** What you have to do **
Your job is to set down the stretch of entries that opens with the line containing "assert (M : (Py.max0" and closes with the line containing "- apply ltb_lt in E2.". Keep both end lines, copy each exactly, and add nothing.

*** Block opens ***

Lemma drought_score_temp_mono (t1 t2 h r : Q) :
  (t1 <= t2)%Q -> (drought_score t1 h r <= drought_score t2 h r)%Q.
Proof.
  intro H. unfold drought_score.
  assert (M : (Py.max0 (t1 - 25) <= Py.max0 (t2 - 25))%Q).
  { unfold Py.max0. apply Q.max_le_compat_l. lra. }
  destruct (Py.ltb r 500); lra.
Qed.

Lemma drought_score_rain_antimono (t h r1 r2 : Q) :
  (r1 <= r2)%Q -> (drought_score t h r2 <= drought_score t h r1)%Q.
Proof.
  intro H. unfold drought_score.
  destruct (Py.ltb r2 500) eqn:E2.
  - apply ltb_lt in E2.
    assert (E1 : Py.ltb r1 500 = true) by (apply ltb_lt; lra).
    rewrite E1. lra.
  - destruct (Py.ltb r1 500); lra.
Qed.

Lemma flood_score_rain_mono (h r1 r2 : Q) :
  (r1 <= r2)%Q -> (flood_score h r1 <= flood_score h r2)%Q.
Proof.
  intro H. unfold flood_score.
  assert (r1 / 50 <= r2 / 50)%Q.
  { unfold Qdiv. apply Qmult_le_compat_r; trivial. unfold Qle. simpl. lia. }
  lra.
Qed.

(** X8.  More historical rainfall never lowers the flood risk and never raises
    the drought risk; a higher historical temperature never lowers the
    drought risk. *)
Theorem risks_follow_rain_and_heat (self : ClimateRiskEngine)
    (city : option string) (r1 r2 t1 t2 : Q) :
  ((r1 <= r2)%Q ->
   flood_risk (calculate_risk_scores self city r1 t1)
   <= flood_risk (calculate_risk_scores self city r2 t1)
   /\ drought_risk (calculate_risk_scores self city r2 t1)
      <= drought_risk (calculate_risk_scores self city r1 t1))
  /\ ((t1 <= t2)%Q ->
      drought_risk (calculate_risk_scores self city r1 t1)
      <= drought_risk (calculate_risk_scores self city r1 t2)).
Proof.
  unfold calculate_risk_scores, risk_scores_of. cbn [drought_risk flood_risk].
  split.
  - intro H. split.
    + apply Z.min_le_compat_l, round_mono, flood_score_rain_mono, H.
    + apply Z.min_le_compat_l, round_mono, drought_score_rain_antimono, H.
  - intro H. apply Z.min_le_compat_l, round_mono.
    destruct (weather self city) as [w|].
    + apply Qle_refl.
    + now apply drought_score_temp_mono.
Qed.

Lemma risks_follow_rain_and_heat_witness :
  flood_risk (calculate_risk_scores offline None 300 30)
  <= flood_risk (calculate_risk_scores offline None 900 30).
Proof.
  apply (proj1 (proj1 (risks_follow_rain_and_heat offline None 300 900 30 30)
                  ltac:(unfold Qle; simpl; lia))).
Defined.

*** Block closes ***
*** Block opens ***

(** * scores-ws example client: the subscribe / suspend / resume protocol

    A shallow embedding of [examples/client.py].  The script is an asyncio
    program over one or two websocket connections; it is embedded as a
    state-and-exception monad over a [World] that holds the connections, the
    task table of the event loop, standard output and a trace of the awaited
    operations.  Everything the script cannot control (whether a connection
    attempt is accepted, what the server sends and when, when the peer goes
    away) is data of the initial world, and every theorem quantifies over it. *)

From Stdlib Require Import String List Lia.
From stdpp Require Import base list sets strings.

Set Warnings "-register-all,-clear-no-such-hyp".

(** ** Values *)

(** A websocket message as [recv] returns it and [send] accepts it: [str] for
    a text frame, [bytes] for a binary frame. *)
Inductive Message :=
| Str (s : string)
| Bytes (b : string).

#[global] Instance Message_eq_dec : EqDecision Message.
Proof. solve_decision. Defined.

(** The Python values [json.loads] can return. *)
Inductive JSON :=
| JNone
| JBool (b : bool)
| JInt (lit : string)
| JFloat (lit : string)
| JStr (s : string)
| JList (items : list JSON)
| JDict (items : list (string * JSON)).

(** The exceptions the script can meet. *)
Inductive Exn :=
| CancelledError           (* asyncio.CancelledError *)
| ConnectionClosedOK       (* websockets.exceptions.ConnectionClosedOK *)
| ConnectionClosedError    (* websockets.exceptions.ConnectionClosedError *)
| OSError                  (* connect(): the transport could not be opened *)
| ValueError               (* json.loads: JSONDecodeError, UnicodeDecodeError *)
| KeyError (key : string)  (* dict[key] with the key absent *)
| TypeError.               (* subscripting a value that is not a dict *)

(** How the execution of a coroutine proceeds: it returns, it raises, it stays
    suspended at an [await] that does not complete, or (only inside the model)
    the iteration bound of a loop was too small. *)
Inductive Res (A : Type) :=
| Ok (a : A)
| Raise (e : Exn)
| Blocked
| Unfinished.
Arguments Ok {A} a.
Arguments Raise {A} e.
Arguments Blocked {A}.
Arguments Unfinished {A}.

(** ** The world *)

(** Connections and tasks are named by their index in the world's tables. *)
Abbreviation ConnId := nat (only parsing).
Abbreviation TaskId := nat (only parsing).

*** Block closes ***

** Problem solution **
  assert (M : (Py.max0 (t1 - 25) <= Py.max0 (t2 - 25))%Q).
  { unfold Py.max0. apply Q.max_le_compat_l. lra. }
  destruct (Py.ltb r 500); lra.
Qed.

Lemma drought_score_rain_antimono (t h r1 r2 : Q) :
  (r1 <= r2)%Q -> (drought_score t h r2 <= drought_score t h r1)%Q.
Proof.
  intro H. unfold drought_score.
  destruct (Py.ltb r2 500) eqn:E2.
  - apply ltb_lt in E2.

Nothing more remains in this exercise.